Anche i temi dei social network e della comunicazione digitale entrano nella Costituzione apostolica sulla vita contemplativa femminile. Papa Francesco ne parla come ‘strumenti utili per la formazione e la comunicazione’, ma esorta tuttavia le suore contemplative ad ‘un prudente discernimento” perche’ questi mezzi non siano occasione di ‘dissipazione o di evasione dalla vita fraterna, danno alla vocazione o ostacolo alla contemplazione’.

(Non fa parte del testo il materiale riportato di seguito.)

Fixpoint root_loop (fuel : nat) (seen : gset string) (session_id : string) : DB (option (option string)) :=
  match fuel with
  | O => mret None
  | S fuel =>
      if bool_decide (session_id ∈ seen) then
        throw ("session_lineage_cycle_detected: `" +:+ session_id
               +:+ "` reappeared while computing lineage root")
      else
        let seen := {[session_id]} ∪ seen in
        load_session session_id ≫= λ session,
        match session with
        | None =>
            if bool_decide (size seen = 1) then mret (Some None)
            else throw ("session_lineage_broken: missing parent row for `" +:+ session_id +:+ "`")
        | Some session =>
            match sn_parent_session_id session with
            | Some parent => root_loop fuel seen parent
            | None => mret (Some (Some (sn_session_id session)))
            end
        end
  end.

Definition lineage_root_session_id (fuel : nat) (session_id : string) : DB (option (option string)) :=
  lift (normalize_required_text session_id "session_id") ≫= λ session_id, root_loop fuel ∅ session_id.

(** ** Approvals *)
Definition load_approval_request (approval_request_id : string) : DB (option ApprovalRequestRecord) :=
  lift (normalize_required_text approval_request_id "approval_request_id") ≫= λ approval_request_id,
  open_connection env ≫= λ _,
  statement env (λ error, "load approval request row failed: " +:+ error)
    (sql_select (λ db, db_requests db !! approval_request_id))
  ≫= λ raw, lift (transpose (ApprovalRequestRecord_try_from_raw json) raw).

Definition reload_request (approval_request_id missing : string) : DB ApprovalRequestRecord :=
  load_approval_request approval_request_id ≫= λ request, lift (ok_or request missing).

Definition ensure_approval_request (record : NewApprovalRequestRecord) : DB ApprovalRequestRecord :=
  lift (normalize_required_text (nr_approval_request_id record) "approval_request_id")
  ≫= λ approval_request_id,
  lift (normalize_required_text (nr_session_id record) "session_id") ≫= λ session_id,
  lift (normalize_required_text (nr_turn_id record) "turn_id") ≫= λ turn_id,
  lift (normalize_required_text (nr_tool_call_id record) "tool_call_id") ≫= λ tool_call_id,
  lift (normalize_required_text (nr_tool_name record) "tool_name") ≫= λ tool_name,
  lift (normalize_required_text (nr_approval_key record) "approval_key") ≫= λ approval_key,
  load_session session_id ≫= λ session,
  match session with
  | None => throw ("session `" +:+ session_id +:+ "` not found")
  | Some _ =>
      unix_ts_now env ≫= λ requested_at,
      open_connection env ≫= λ _,
      st_match
        (statement env (λ error, error)
           (sql_insert_request
              (mkRequestRow approval_request_id session_id turn_id tool_call_id tool_name approval_key
                 (ApprovalRequestStatus_as_str Status_Pending) None
                 (jt_to_string json (nr_request_payload_json record))
                 (jt_to_string json (nr_governance_snapshot_json record)) requested_at None None None None)))
        (λ _, reload_request approval_request_id
                ("approval request `" +:+ approval_request_id +:+ "` disappeared after insert"))
        (λ error,
           if contains "UNIQUE constraint failed" error
           then reload_request approval_request_id
                  ("approval request `" +:+ approval_request_id +:+ "` missing after concurrent insert")
           else throw ("insert approval request row failed: " +:+ error))
  end.

Definition select_requests (session_id : string) (status : option ApprovalRequestStatus) (db : Db) :
    list RequestRow :=
  merge_sort request_newest_first
    (rows (filter (λ p : string * RequestRow,
                     rr_session_id p.2 = session_id ∧
                     match status with
                     | Some status => bool_decide (rr_status p.2 = ApprovalRequestStatus_as_str status)
                     | None => true
                     end = true)
             (db_requests db))).

Definition list_approval_requests_for_session (session_id : string) (status : option ApprovalRequestStatus) :
    DB (list ApprovalRequestRecord) :=
  lift (normalize_required_text session_id "session_id") ≫= λ session_id,
  open_connection env ≫= λ _,
  statement env (λ error, "query approval request list failed: " +:+ error)
    (sql_select (select_requests session_id status)) ≫= λ raws,
  lift (map_rows (ApprovalRequestRecord_try_from_raw json) raws).

Definition transition_request_row (request : TransitionApprovalRequestIfCurrentRequest)
    (resolution_ts : option Z) (row : RequestRow) : RequestRow :=
  mkRequestRow (rr_approval_request_id row) (rr_session_id row) (rr_turn_id row) (rr_tool_call_id row)
    (rr_tool_name row) (rr_approval_key row) (ApprovalRequestStatus_as_str (ta_next_status request))
    (coalesce (ApprovalDecision_as_str <$> ta_decision request) (rr_decision row))
    (rr_request_payload_json row) (rr_governance_snapshot_json row) (rr_requested_at row)
    (coalesce resolution_ts (rr_resolved_at row))
    (coalesce (normalize_optional_text (ta_resolved_by_session_id request)) (rr_resolved_by_session_id row))
    (coalesce (ta_executed_at request) (rr_executed_at row))
    (normalize_optional_text (ta_last_error request)).

Definition transition_approval_request_if_current (approval_request_id : string)
    (request : TransitionApprovalRequestIfCurrentRequest) : DB (option ApprovalRequestRecord) :=
  lift (normalize_required_text approval_request_id "approval_request_id") ≫= λ approval_request_id,
  match ta_next_status request with
  | Status_Approved | Status_Denied => Some <$> unix_ts_now env
  | _ => mret None
  end ≫= λ resolution_ts,
  open_connection env ≫= λ _,
  statement env (λ error, "conditionally update approval request failed: " +:+ error)
    (sql_update_request approval_request_id (ApprovalRequestStatus_as_str (ta_expected_status request))
       (transition_request_row request resolution_ts)) ≫= λ affected,
  if bool_decide (affected = 0) then mret None
  else Some <$> reload_request approval_request_id
                  ("approval request `" +:+ approval_request_id +:+ "` missing after conditional update").

Definition load_approval_grant (scope_session_id approval_key : string) : DB (option ApprovalGrantRecord) :=
  lift (normalize_required_text scope_session_id "scope_session_id") ≫= λ scope_session_id,
  lift (normalize_required_text approval_key "approval_key") ≫= λ approval_key,
  open_connection env ≫= λ _,
  statement env (λ error, "load approval grant failed: " +:+ error)
    (sql_select (λ db, db_grants db !! (scope_session_id, approval_key)))
  ≫= λ raw, lift (transpose ApprovalGrantRecord_try_from_raw raw).

Definition upsert_approval_grant (record : NewApprovalGrantRecord) : DB ApprovalGrantRecord :=
  lift (normalize_required_text (ng_scope_session_id record) "scope_session_id") ≫= λ scope_session_id,
  lift (normalize_required_text (ng_approval_key record) "approval_key") ≫= λ approval_key,
  load_session scope_session_id ≫= λ session,
  match session with
  | None => throw ("session `" +:+ scope_session_id +:+ "` not found")
  | Some _ =>
      unix_ts_now env ≫= λ ts,
      open_connection env ≫= λ _,
      statement env (λ error, "upsert approval grant failed: " +:+ error)
        (sql_upsert_grant (mkGrantRow scope_session_id approval_key
                             (normalize_optional_text (ng_created_by_session_id record)) ts ts)) ≫= λ _,
      load_approval_grant scope_session_id approval_key ≫= λ grant,
      lift (ok_or grant ("approval grant `" +:+ scope_session_id +:+ ":" +:+ approval_key
                         +:+ "` disappeared after upsert"))
  end.
End repository.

Nei monasteri di clausura “si deve assolutamente evitare il reclutamento di candidate da altri Paesi con l’unico fine di salvaguardare la sopravvivenza del monastero”. Lo chiede Papa Francesco nella Costituzione Apostolica “Vultum Dei quaerere” che detta nuove regole per le claustrali. E’ molto forte ed ultimativo lo stop di Francesco alla cosiddetta “tratta delle novizie”, ma il Papa interviene energicamente anche sul tema dell’economia, invitando le monache ad utilizzare a favore dei poveri gli eventuali profitti del loro lavoro: molti monasteri mettono in vendita prodotti alimentari, tessuti e altri manufatti e il Pontefice incoraggia a impegnarsi di piu’ in questa direzione. Accanto al tema della formazione spirituale, al quale e’ dedicata la gran parte del documento, risulta centrale nella Costituzione proprio il tema della crisi delle vocazioni e delle conseguenti chiusure dei monasteri rimasti privi di religiose. In questo caso – ha stabilito Bergoglio – il monastero deve confrontarsi con il vescovo locale e con la Federazione alla quale deve necessariamente appartenere (mentre fino ad ora tale dimensione federativa non era obbligatoria) per trovare una soluzione: fusione con altro monastero o chiusura. Nella Costituzione pubblicata oggi, il Papa mette in guardia dalle “varie tentazioni, per cui la vostra contemplazione puo’ diventare terreno di combattimento spirituale, che voi sostenete coraggiosamente a nome e a beneficio della Chiesa intera, che vi sa sentinelle fedeli, forti e tenaci nella lotta”. “Tra le tentazioni piu’ insidiose per un contemplativo, ricordiamo – scrive Francesco – quella chiamata dai padri del deserto ‘demonio meridiano’: e’ la tentazione che sfocia nell’apatia, nella routine, nella demotivazione, nell’accidia paralizzante”. La nuova Costituzione Apostolica avverte le suore anche del rischio di “perdersi” trascorrendo troppo tempo su Facebook e gli altri social network che “possono essere strumenti utili per la formazione e la comunicazione”, ma Papa Francesco esorta le monache “a un prudente discernimento affinche’ siano al servizio della formazione alla vita contemplativa e delle comunicazioni necessarie, e non occasione di dissipazione o di evasione dalla vita fraterna in comunita’, ne’ danno per la vostra vocazione, ne’ ostacolo per la vostra vita interamente dedita alla contemplazione”.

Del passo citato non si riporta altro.